(PROVIDED RECORDS begins)

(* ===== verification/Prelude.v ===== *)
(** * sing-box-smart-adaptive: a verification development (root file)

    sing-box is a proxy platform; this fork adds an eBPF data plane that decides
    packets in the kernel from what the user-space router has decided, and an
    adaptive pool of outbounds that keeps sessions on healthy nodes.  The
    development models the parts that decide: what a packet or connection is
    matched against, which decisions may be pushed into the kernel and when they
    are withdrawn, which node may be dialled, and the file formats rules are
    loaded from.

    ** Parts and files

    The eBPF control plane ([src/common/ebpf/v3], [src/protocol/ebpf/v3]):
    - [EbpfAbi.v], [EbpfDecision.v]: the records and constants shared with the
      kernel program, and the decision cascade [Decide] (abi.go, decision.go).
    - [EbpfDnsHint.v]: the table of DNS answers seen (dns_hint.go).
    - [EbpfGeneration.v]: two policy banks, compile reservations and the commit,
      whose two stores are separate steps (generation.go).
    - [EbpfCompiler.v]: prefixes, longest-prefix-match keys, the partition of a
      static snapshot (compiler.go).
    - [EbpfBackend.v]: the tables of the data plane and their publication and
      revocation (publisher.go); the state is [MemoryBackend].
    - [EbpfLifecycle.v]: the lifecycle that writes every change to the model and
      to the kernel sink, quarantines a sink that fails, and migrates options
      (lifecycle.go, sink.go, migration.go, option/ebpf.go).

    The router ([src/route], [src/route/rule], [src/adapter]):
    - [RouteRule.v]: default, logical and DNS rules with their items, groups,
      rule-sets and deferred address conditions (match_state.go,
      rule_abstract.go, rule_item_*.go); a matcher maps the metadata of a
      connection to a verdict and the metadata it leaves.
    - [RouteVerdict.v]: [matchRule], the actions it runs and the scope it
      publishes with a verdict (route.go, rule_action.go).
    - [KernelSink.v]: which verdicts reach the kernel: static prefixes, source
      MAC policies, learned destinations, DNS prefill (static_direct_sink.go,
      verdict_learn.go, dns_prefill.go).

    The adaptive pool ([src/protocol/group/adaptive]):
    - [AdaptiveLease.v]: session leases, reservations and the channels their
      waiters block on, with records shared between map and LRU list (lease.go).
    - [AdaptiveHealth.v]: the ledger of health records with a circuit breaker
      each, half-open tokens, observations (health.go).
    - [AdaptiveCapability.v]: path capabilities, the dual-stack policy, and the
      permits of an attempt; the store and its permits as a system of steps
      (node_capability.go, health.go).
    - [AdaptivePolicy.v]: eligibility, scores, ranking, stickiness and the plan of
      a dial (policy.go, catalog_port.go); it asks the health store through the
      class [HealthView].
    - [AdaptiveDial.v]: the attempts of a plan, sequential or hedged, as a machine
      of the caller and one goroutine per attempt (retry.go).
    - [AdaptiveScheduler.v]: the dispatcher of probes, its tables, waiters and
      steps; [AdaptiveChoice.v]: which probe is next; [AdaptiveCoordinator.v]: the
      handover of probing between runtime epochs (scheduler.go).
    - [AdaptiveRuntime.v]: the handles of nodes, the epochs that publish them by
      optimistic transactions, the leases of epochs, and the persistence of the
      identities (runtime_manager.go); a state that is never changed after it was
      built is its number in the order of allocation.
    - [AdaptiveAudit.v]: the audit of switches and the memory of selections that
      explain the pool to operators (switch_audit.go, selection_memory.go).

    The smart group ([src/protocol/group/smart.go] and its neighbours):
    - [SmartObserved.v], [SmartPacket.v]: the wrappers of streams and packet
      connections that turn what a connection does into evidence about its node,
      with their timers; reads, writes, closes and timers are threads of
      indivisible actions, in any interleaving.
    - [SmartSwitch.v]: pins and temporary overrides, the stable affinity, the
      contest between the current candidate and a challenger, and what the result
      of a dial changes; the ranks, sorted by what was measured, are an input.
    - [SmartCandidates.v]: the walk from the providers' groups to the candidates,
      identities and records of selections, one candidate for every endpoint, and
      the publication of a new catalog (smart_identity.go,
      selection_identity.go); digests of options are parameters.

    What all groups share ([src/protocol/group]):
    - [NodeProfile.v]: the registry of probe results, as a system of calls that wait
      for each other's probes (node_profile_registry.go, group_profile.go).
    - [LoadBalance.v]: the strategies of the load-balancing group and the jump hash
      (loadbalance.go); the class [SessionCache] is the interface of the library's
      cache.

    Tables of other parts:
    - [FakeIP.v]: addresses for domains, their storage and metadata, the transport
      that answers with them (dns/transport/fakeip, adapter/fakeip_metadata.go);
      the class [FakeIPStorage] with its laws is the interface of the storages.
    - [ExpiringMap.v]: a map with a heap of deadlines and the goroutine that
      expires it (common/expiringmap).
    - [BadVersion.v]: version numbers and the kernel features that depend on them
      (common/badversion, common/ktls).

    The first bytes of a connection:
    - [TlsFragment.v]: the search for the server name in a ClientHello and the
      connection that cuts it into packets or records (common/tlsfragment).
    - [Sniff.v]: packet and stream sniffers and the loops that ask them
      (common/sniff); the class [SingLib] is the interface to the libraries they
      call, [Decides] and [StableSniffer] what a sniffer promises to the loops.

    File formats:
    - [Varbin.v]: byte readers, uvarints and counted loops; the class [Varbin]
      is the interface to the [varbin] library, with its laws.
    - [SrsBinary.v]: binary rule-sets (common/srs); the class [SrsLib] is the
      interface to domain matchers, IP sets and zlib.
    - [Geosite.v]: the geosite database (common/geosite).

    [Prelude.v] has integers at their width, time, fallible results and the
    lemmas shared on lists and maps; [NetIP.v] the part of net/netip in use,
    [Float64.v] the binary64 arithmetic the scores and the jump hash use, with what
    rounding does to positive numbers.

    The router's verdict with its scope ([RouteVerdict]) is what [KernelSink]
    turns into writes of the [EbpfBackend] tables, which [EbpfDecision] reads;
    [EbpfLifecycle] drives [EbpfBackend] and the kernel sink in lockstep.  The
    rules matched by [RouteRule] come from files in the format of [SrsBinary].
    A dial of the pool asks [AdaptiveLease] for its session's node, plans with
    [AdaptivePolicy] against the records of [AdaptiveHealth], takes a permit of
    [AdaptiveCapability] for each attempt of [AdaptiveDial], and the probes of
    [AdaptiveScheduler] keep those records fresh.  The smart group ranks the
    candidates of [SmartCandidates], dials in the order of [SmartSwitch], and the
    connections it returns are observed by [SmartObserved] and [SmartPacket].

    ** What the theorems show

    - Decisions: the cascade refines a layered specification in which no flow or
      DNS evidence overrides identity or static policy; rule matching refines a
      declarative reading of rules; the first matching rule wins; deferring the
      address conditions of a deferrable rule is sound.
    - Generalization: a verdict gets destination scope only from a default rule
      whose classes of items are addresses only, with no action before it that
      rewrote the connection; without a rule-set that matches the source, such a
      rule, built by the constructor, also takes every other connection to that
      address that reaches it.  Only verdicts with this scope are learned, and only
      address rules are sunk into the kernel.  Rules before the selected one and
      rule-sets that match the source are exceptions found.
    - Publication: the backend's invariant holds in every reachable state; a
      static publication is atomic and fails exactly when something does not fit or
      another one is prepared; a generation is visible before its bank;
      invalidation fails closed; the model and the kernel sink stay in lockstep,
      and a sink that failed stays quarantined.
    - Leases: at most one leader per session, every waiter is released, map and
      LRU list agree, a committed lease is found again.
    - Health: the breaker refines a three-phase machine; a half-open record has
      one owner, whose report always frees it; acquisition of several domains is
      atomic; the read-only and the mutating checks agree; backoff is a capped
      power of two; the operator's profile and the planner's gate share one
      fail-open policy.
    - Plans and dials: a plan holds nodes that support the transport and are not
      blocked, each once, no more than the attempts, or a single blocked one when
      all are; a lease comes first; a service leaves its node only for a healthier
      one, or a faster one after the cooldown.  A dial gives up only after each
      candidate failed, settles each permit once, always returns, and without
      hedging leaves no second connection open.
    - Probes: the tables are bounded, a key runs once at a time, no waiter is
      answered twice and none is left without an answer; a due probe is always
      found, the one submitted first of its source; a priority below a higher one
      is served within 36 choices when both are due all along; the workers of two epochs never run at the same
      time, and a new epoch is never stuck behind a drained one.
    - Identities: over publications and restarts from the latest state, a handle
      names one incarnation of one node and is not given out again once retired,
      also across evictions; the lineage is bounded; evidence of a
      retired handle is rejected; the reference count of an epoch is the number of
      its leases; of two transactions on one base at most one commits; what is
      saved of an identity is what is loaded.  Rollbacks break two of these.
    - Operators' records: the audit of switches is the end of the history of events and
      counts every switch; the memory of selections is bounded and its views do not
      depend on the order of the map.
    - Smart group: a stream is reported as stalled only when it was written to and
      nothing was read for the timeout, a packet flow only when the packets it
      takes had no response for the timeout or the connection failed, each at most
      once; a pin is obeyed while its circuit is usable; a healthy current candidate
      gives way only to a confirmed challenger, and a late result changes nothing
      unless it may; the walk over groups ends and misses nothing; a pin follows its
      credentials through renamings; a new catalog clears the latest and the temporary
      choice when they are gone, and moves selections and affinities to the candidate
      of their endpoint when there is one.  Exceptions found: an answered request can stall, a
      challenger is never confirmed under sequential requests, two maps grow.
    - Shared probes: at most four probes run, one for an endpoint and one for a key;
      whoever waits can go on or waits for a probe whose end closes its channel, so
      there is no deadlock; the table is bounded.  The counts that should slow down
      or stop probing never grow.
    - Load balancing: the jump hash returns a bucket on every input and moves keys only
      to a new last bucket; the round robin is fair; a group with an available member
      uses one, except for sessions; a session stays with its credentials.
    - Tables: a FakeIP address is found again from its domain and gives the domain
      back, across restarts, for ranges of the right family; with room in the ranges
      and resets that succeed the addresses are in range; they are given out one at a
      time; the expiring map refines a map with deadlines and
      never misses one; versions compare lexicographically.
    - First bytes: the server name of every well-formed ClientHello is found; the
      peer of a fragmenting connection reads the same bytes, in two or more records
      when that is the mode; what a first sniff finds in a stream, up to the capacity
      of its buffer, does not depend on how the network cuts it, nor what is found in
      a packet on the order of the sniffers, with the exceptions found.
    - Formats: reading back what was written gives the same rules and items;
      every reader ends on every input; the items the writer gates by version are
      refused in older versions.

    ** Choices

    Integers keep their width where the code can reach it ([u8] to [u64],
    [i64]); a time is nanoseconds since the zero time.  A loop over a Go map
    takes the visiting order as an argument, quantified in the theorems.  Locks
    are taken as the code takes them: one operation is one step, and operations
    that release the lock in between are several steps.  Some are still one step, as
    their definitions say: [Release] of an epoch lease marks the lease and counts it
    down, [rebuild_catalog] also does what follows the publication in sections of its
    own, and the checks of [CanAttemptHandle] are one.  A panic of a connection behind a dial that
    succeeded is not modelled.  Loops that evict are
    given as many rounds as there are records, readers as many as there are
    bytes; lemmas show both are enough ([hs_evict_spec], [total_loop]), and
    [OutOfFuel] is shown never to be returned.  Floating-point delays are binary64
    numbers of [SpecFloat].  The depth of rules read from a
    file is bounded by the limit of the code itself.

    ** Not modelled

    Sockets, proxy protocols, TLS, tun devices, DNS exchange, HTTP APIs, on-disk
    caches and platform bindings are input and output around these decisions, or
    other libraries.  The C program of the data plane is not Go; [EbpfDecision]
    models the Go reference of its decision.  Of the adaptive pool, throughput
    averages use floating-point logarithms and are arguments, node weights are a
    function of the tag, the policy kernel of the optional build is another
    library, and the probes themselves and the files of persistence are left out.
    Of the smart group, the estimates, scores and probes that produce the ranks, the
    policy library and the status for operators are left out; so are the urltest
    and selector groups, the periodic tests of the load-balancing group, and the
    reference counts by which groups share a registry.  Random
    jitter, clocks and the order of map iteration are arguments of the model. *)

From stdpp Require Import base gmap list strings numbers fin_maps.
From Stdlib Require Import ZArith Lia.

(PROVIDED RECORDS ends)
(PROVIDED RECORDS begins)

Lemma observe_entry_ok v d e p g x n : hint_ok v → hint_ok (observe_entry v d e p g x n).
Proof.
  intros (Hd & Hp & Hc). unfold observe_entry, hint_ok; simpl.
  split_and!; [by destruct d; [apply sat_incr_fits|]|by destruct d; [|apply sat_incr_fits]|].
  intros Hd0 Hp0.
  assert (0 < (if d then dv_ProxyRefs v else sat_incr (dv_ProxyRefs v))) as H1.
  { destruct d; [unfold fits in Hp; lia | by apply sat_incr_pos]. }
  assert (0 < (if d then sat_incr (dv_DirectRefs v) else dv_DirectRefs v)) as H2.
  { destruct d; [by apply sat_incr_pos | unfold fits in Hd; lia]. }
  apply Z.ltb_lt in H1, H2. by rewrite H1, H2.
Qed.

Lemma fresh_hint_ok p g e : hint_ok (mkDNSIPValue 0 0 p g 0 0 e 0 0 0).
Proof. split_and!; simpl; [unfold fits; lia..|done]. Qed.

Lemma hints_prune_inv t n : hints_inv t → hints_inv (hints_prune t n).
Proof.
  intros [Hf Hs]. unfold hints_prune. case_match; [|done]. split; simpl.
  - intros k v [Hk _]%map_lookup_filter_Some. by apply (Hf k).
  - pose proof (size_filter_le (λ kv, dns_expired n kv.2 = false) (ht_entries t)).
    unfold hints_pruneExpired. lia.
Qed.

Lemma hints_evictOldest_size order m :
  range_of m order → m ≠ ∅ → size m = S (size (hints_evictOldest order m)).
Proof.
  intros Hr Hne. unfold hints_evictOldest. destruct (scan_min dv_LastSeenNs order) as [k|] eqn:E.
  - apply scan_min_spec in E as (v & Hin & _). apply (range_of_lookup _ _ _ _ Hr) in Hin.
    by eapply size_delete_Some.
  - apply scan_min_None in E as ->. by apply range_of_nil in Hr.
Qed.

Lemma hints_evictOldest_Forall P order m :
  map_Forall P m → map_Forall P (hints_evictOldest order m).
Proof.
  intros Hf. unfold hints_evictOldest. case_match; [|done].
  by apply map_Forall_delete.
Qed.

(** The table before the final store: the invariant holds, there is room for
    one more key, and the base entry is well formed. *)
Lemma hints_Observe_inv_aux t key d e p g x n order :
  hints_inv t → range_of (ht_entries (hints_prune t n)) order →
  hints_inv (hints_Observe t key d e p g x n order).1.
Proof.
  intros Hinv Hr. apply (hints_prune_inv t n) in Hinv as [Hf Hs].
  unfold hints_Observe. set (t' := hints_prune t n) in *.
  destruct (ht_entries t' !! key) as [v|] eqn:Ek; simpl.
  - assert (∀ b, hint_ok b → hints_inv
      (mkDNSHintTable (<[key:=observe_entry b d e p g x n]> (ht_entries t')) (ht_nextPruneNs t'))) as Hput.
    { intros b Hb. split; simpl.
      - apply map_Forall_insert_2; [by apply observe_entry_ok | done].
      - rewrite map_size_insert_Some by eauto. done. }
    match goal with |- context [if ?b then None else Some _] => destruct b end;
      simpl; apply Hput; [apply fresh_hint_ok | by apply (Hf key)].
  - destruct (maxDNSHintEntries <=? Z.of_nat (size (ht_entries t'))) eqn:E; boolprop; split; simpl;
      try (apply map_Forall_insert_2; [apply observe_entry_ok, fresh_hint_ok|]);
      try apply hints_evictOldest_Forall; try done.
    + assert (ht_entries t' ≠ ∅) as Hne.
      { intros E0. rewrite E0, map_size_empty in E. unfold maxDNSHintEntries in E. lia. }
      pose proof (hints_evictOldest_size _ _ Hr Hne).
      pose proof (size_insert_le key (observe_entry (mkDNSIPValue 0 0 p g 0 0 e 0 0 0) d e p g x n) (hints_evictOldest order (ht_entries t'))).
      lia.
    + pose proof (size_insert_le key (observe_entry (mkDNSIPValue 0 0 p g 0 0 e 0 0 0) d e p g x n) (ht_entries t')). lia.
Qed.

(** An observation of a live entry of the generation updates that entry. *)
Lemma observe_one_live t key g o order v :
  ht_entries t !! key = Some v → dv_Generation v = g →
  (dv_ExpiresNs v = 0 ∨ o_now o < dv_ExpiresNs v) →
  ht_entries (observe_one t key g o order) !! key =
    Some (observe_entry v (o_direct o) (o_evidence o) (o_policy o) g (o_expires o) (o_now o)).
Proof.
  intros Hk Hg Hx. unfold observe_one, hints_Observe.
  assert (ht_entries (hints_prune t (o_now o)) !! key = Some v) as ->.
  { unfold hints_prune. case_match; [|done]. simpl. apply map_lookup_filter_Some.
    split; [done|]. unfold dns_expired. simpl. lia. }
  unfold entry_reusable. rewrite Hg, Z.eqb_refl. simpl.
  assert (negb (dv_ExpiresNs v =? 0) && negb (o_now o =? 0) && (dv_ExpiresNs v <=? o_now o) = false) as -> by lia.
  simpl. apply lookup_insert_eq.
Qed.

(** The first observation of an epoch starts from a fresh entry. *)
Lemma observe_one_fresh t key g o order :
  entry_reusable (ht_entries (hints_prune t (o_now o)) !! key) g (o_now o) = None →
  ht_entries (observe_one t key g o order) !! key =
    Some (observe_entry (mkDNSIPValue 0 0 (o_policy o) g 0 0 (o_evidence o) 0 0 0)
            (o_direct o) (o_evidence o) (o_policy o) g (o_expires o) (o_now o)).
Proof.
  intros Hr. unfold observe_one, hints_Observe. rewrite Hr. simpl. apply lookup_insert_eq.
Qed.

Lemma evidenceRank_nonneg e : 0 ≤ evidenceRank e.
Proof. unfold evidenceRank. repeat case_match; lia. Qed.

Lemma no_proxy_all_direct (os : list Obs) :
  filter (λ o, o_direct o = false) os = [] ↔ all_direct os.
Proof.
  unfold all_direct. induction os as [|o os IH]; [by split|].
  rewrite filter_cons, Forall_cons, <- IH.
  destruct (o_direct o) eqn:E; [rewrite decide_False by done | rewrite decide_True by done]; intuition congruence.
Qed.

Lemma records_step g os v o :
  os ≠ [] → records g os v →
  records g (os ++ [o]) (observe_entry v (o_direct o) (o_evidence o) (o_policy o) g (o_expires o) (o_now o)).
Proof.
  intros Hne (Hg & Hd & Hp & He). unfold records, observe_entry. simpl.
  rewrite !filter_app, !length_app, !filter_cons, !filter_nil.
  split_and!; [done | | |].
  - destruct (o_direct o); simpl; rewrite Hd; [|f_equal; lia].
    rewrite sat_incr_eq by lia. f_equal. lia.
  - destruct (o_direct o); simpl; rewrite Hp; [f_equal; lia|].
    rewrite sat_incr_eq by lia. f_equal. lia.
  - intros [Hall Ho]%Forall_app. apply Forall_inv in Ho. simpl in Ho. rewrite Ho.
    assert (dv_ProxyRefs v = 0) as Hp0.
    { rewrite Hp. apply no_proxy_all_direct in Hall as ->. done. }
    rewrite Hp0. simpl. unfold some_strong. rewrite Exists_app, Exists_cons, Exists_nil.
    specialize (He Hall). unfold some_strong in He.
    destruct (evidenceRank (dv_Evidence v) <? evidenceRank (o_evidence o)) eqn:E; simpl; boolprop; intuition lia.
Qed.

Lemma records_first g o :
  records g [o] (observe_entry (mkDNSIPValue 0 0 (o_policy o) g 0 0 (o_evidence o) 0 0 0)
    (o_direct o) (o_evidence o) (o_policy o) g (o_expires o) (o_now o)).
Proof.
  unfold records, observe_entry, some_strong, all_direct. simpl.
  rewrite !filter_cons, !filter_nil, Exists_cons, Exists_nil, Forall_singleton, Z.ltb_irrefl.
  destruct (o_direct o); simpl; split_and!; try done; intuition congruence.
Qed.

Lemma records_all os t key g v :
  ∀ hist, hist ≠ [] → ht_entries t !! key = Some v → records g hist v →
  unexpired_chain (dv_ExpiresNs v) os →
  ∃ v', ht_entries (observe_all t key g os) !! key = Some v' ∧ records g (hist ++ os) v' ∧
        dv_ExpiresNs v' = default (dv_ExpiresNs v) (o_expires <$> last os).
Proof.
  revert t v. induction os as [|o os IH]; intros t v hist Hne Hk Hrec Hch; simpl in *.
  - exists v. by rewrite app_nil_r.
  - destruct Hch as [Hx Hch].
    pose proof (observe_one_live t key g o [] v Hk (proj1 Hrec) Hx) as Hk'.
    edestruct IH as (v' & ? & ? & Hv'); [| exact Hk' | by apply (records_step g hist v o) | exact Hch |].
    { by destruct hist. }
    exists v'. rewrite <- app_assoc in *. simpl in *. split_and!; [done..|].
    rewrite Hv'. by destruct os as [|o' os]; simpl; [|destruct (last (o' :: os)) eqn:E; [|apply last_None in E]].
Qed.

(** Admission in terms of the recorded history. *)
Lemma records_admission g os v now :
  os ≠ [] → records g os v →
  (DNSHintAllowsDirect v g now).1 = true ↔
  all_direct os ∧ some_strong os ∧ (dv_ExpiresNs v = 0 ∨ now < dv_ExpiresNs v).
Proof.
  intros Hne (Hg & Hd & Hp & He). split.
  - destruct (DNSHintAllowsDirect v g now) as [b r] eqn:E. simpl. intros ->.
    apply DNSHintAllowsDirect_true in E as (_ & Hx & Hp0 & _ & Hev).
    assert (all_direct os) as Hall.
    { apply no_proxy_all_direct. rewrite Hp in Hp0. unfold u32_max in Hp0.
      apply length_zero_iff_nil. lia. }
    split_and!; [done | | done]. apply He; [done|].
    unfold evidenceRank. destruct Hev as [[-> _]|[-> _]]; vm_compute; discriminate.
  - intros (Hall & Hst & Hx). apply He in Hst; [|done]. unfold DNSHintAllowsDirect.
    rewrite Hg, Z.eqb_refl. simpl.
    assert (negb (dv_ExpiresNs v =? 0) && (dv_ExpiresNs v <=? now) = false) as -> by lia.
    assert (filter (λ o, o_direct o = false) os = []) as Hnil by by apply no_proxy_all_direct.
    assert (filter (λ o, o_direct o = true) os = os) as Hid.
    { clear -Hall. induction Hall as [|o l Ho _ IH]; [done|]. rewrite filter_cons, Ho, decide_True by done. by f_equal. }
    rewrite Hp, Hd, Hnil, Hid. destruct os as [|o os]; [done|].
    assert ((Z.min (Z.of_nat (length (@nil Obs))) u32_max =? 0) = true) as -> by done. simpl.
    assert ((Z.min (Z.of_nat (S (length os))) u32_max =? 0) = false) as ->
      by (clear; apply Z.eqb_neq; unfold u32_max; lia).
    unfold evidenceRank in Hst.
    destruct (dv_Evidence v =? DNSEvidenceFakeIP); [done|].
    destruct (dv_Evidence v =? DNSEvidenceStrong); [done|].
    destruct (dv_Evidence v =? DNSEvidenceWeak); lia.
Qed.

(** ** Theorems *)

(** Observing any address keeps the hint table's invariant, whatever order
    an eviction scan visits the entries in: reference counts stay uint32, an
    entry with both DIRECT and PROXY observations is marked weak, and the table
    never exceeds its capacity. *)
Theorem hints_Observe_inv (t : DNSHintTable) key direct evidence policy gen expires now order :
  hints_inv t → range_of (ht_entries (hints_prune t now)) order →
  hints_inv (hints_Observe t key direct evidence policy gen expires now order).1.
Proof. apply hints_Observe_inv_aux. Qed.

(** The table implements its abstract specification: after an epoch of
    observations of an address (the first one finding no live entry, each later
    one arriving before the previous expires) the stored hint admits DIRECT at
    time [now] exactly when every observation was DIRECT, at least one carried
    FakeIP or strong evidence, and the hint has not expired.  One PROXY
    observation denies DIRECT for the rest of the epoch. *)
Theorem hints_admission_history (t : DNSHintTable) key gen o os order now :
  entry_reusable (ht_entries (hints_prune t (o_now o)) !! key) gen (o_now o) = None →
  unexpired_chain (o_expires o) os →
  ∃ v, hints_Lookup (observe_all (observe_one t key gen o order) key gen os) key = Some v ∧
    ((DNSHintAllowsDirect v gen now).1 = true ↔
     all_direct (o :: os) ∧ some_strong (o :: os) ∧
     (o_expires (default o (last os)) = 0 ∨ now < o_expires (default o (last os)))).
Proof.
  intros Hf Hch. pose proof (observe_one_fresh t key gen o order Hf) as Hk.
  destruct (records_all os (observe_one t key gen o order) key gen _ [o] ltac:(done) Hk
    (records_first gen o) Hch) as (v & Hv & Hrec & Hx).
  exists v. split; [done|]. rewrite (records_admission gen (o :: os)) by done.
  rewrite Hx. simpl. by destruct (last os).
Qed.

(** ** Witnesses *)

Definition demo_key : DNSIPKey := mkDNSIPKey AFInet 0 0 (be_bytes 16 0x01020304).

(PROVIDED RECORDS ends)

**WORK TO COMPLETE:**
Extract from the records above the lines from the one containing "(* ===== verification/Prelude.v ===== *)" to the one containing "development models the", both lines included, exactly as they appear and with nothing else.

**RESPONSE TO THE EXERCISE:**
(* ===== verification/Prelude.v ===== *)
(** * sing-box-smart-adaptive: a verification development (root file)

    sing-box is a proxy platform; this fork adds an eBPF data plane that decides
    packets in the kernel from what the user-space router has decided, and an
    adaptive pool of outbounds that keeps sessions on healthy nodes.  The
    development models the parts that decide: what a packet or connection is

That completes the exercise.